The decrease in precipitation will occur during the closing of Argentina's 2023/24 soybean and corn harvest, and wheat planting for the new 2024/25 season.

Below-normal rainfall will be beneficial for Argentine farmers finishing the delayed soybean and corn harvest, and will allow wheat planting to move forward at a steady pace. Soil moisture for wheat is good.

The areas of Argentina's agricultural heartland that will see a greater drop in rainfall will be northwest Buenos Aires province, southeast Cordoba province and west Santa Fe province.

However, scarce rainfall could hamper wheat development late in the period, as well as cause delays or difficulties in the planting of soybean and 2024/25 corn in September and October.

According to the U.S. government weather agency NOAA, a La Niña weather phenomenon is expected in the Equatorial Pacific starting in June.

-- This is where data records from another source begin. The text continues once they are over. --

Definition check_invariants : Check :=
  runtime ← runtime_of;
  report ← lift (verify runtime);
  _ ← set_result (show_invariants (MultiProcessInvariantReport_passed report));
  mret (fails_if (negb (MultiProcessInvariantReport_passed report)) "showcase invariant verification failed").

Definition showcase_metadata : MultiProcessTraceJsonMetadata :=
  {| mj_producer := mj_producer default_multi_metadata; mj_producer_version := "v1.9-showcase";
     mj_execution_mode := mj_execution_mode default_multi_metadata |}.

Definition check_json : Check :=
  runtime ← runtime_of;
  json ← lift (MultiProcessTraceJsonWriter_toJson runtime showcase_metadata);
  mret ((fun fragment => "trace JSON missing: " +:+ fragment) <$> missing_fragment showcase_fragments json).

Definition check_golden (write_golden : bool) : Check :=
  '(_, result) ← get;
  let golden := sh_golden_trace_path result in
  let trace := sh_trace_json_path result in
  let write path := on_files (MultiProcessTraceJsonWriter_writeFile path (sh_runtime result) showcase_metadata) in
  _ ← write trace;
  if write_golden then
    _ ← (if negb (empty (parent_path golden)) then on_files (disk_create_directories (parent_path golden)) else mret tt);
    _ ← write golden;
    _ ← set_result (show_golden true true);
    mret None
  else
    '(d, _) ← get;
    present ← lift (disk_exists golden d);
    if negb (present : bool) then mret (Some "showcase golden trace is missing")
    else
      diff ← lift (compare_trace_files golden trace {| df_strict := false |} d);
      _ ← set_result (show_golden (sh_golden_written result) (df_equal diff));
      mret (fails_if (negb (df_equal diff))
              ("showcase golden trace mismatch: " +:+ df_message diff +:+ "; path=" +:+ df_first_path diff
               +:+ "; expected=" +:+ df_expected_value diff +:+ "; actual=" +:+ df_actual_value diff)).

(** The body of the [try]. *)
Definition showcase_body (o : EndToEndShowcaseOptions) : Check :=
  '(_, result) ← get;
  _ ← on_files (disk_create_directories (so_output_directory o));
  _ ← on_files (assembleToBinary (so_filesystem_source_path o) (sh_filesystem_binary_path result));
  _ ← on_files (assembleToBinary (so_hardware_source_path o) (sh_hardware_binary_path result));
  '(d, _) ← get;
  '(runtime, board, filesystem) ←
    lift (showcase_session (sh_filesystem_before result) [sh_filesystem_binary_path result; sh_hardware_binary_path result] d);
  _ ← set_result (show_runtime runtime);
  foldr and_then (check_golden (so_write_golden o))
    [check_summary; check_isolation; check_filesystem filesystem; check_guest; check_hardware board; check_preemption;
     check_syscalls; check_showcase_timeline; check_invariants; check_json].

Definition new_EndToEndShowcaseResult (o : EndToEndShowcaseOptions) : EndToEndShowcaseResult :=
  {| sh_runtime := new_MultiProcessRunResult;
     sh_filesystem_binary_path := directory_child (so_output_directory o) "showcase_fs_worker.zbin";
     sh_hardware_binary_path := directory_child (so_output_directory o) "showcase_hardware_fault.zbin";
     sh_trace_json_path := directory_child (so_output_directory o) "showcase_trace.json";
     sh_golden_trace_path := so_golden_trace_path o; sh_filesystem_before := "HELLO"; sh_filesystem_after := EmptyString;
     sh_gpio_output := 0; sh_hardware_write_count := 0; sh_fault_handoff_step := 0; sh_survivor_ran_after_fault := false;
     sh_observed_filesystem_read := false; sh_observed_filesystem_write := false; sh_observed_hardware_write := false;
     sh_observed_process_exit := false; sh_invariants_passed := false; sh_golden_verified := false; sh_golden_written := false;
     sh_survivor_exit_code := 0; sh_fault_message := EmptyString; sh_passed := false; sh_detail := EmptyString |}.

(** [failResult], for a failed check and for an exception, or the pass. *)
Definition EndToEndShowcaseRunner_run (o : EndToEndShowcaseOptions) : M D EndToEndShowcaseResult := fun d =>
  match showcase_body o (d, new_EndToEndShowcaseResult o) with
  | (Ret None, (d, result)) => (Ret (show_verdict true "protected multi-process showcase passed" result), d)
  | (Ret (Some text), (d, result)) => (Ret (show_verdict false text result), d)
  | (Throw e, (d, result)) => (Ret (show_verdict false ("showcase execution failed: " +:+ what e) result), d)
  end.

End showcase.
(* ===== verification/Commands.v ===== *)
(** * The command line tool: commands on several processes, and [main]

    The rest of the commands of [tools/zero_cli.cpp]: [run-processes],
    [debug-processes], [trace-diff], [showcase], [run-os], [syscall-table], the usage
    text, and [main], which chooses a command and turns an exception into an exit
    code.  The tool is the one built for a system without the serial ports of
    Windows, where opening a port throws. *)

From S2P Require Import Prelude Words Strings Text ALU Memory ISA Binary Interrupts Serial Devices CPUState Trace TraceDetail Json CPU CPUExec CPUStep Image Process ProcTable Scheduler Dispatcher Preemption Lifecycle ZeroFS Syscalls Assembler Runner DebugCondition DebugSymbols DebugSession MultiDebugSession TraceJson TraceJsonDiff Console DebugConsole MultiProcessDebugConsole Disk BioOSRunner Showcase CommandLine.
Open Scope Z_scope.

(** ** Options of [run-processes] and [debug-processes] *)

Record ProcessExitExpectation := { px_pid : ProcessId; px_exit_code : Z }.
Record HardwareRegisterExpectation := { hx_offset : Z; hx_value : Z }.

Definition parseProcessExitExpectation (text : string) : outcome ProcessExitExpectation :=
  match split_pair text with
  | None => throw (InvalidArgument ("Invalid --expect-exit value. Expected PID=CODE, got: " +:+ text))
  | Some (pidText, codeText) =>
      '(rawPid, parsed) ← stoull read_magnitude pidText;
      _ ← throw_if (negb (whole pidText parsed) || (rawPid =? 0) || (rawPid >? UINT64_MAX))
            (InvalidArgument ("Invalid process ID in --expect-exit: " +:+ text));
      '(rawCode, parsed) ← stoll read_magnitude codeText;
      _ ← throw_if (negb (whole codeText parsed)) (InvalidArgument ("Invalid exit code in --expect-exit: " +:+ text));
      mret {| px_pid := rawPid; px_exit_code := rawCode |}
  end.

Definition parseHardwareRegisterExpectation (text : string) : outcome HardwareRegisterExpectation :=
  match split_pair text with
  | None => throw (InvalidArgument ("Invalid --expect-hardware value. Expected OFFSET=VALUE, got: " +:+ text))
  | Some (offsetText, valueText) =>
      '(rawOffset, parsed) ← stoull read_magnitude offsetText;
      _ ← throw_if (negb (whole offsetText parsed) || (rawOffset >=? kHardwareSize) || negb (rawOffset mod kHardwareRegisterWidth =? 0))
            (InvalidArgument ("Invalid hardware offset in --expect-hardware: " +:+ text));
      '(rawValue, parsed) ← stoll read_magnitude valueText;
      _ ← throw_if (negb (whole valueText parsed)) (InvalidArgument ("Invalid hardware value in --expect-hardware: " +:+ text));
      mret {| hx_offset := rawOffset; hx_value := rawValue |}
  end.

(** The variables the option loops of both commands fill.  [rq_steps] is
    [max_lifecycle_steps] or [default_continue_steps]; only [debug-processes] has a
    file of commands. *)
Record ProcessesRequest := {
  rq_quantum : Z;
  rq_steps : Z;
  rq_commands : option string;
  rq_protected : bool;
  rq_mock : bool;
  rq_serial_port : string;
  rq_baud : Z;
  rq_baud_specified : bool;
  rq_exits : list ProcessExitExpectation;
  rq_hardware : list HardwareRegisterExpectation;
  rq_paths : list string;
}.

Definition new_ProcessesRequest : ProcessesRequest :=
  {| rq_quantum := 2; rq_steps := 100000; rq_commands := None; rq_protected := false; rq_mock := false; rq_serial_port := EmptyString;
     rq_baud := 115200; rq_baud_specified := false; rq_exits := []; rq_hardware := []; rq_paths := [] |}.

The atmospheric impact of La Niña - a warming of the surface temperature of the equatorial Pacific Ocean - in Argentina is a decrease in the usual precipitation levels.

Colder winter

For June to August, during the Southern Hemisphere winter, the National Weather Service said it foresees below-normal temperatures in much of Argentina's core agricultural area.

Cold weather would help combat the spread of leafhoppers, an insect that is a vector of diseases and caused serious damage to corn this season, because they do not tolerate temperatures below 4 degrees Celsius.

The National Weather Service report also forecast below-normal temperatures in the north and northeast of Argentina - which are more marginal agricultural areas, but where the highest number of leafhoppers was.